- WHAT NEEDS TO BE DONE -
Each line at or after the one containing "assert (client_request (MCreateReq" should be transcribed exactly, up to and including the final line of the data.

- RECORDS FOR PROCESSING -

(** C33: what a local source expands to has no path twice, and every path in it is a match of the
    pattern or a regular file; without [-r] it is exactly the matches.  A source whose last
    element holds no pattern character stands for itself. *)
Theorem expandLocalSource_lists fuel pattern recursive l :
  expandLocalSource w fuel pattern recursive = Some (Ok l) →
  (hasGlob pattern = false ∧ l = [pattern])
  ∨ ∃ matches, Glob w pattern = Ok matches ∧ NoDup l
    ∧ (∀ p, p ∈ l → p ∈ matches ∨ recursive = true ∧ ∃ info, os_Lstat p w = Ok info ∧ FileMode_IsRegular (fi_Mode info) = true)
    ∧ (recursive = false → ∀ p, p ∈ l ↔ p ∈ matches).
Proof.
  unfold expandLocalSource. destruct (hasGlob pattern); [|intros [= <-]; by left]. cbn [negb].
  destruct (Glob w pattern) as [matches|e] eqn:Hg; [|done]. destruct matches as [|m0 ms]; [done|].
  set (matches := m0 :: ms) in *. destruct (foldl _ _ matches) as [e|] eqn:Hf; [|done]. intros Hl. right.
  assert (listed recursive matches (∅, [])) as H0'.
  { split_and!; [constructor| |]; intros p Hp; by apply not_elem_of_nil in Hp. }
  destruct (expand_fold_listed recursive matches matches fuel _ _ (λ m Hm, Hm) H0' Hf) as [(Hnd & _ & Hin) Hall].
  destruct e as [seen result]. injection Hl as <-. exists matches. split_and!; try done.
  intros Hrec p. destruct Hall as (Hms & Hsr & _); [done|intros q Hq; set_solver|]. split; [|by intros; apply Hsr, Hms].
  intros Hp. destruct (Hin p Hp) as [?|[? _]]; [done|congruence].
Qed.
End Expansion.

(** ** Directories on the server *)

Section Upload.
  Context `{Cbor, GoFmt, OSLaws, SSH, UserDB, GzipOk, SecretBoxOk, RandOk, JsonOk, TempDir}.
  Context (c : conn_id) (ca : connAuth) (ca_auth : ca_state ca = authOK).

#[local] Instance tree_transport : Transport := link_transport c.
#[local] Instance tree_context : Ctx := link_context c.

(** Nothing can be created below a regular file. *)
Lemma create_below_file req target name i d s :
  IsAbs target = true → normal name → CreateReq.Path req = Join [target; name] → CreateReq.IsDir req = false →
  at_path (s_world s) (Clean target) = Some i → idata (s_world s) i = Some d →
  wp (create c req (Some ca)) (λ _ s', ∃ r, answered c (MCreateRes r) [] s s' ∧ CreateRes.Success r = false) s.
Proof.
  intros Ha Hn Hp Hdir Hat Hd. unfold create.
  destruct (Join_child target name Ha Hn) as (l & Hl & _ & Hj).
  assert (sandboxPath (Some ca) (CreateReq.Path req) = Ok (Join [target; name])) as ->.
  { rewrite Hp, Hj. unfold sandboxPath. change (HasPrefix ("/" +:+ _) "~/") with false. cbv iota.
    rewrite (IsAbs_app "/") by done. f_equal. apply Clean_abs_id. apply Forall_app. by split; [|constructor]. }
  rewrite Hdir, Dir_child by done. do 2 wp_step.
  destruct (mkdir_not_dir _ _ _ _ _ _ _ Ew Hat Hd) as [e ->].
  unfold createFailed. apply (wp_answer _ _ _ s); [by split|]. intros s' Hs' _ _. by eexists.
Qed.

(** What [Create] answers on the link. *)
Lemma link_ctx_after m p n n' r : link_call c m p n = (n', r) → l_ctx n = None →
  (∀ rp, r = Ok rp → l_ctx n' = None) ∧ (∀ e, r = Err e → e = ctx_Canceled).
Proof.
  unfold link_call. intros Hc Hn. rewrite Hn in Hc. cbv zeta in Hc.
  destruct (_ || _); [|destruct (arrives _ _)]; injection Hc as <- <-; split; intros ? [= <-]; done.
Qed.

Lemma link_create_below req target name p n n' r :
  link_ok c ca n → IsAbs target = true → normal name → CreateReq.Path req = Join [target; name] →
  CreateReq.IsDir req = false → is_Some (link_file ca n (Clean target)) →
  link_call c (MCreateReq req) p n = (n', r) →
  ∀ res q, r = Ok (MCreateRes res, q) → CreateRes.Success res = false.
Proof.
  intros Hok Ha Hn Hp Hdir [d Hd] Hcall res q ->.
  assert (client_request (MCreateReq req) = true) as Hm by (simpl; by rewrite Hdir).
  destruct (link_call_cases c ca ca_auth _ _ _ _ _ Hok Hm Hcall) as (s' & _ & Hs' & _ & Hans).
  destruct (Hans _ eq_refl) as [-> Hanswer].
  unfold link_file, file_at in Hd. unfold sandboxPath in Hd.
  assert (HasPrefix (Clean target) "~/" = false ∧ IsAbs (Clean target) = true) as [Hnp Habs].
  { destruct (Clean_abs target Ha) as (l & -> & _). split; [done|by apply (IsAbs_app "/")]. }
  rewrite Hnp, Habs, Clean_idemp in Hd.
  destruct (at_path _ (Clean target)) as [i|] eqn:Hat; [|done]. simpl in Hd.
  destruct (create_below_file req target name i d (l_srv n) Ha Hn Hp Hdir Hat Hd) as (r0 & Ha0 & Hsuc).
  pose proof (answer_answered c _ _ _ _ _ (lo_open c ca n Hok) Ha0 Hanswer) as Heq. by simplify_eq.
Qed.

- EXERCISE OUTPUT -
  assert (client_request (MCreateReq req) = true) as Hm by (simpl; by rewrite Hdir).
  destruct (link_call_cases c ca ca_auth _ _ _ _ _ Hok Hm Hcall) as (s' & _ & Hs' & _ & Hans).
  destruct (Hans _ eq_refl) as [-> Hanswer].
  unfold link_file, file_at in Hd. unfold sandboxPath in Hd.
  assert (HasPrefix (Clean target) "~/" = false ∧ IsAbs (Clean target) = true) as [Hnp Habs].
  { destruct (Clean_abs target Ha) as (l & -> & _). split; [done|by apply (IsAbs_app "/")]. }
  rewrite Hnp, Habs, Clean_idemp in Hd.
  destruct (at_path _ (Clean target)) as [i|] eqn:Hat; [|done]. simpl in Hd.
  destruct (create_below_file req target name i d (l_srv n) Ha Hn Hp Hdir Hat Hd) as (r0 & Ha0 & Hsuc).
  pose proof (answer_answered c _ _ _ _ _ (lo_open c ca n Hok) Ha0 Hanswer) as Heq. by simplify_eq.
Qed.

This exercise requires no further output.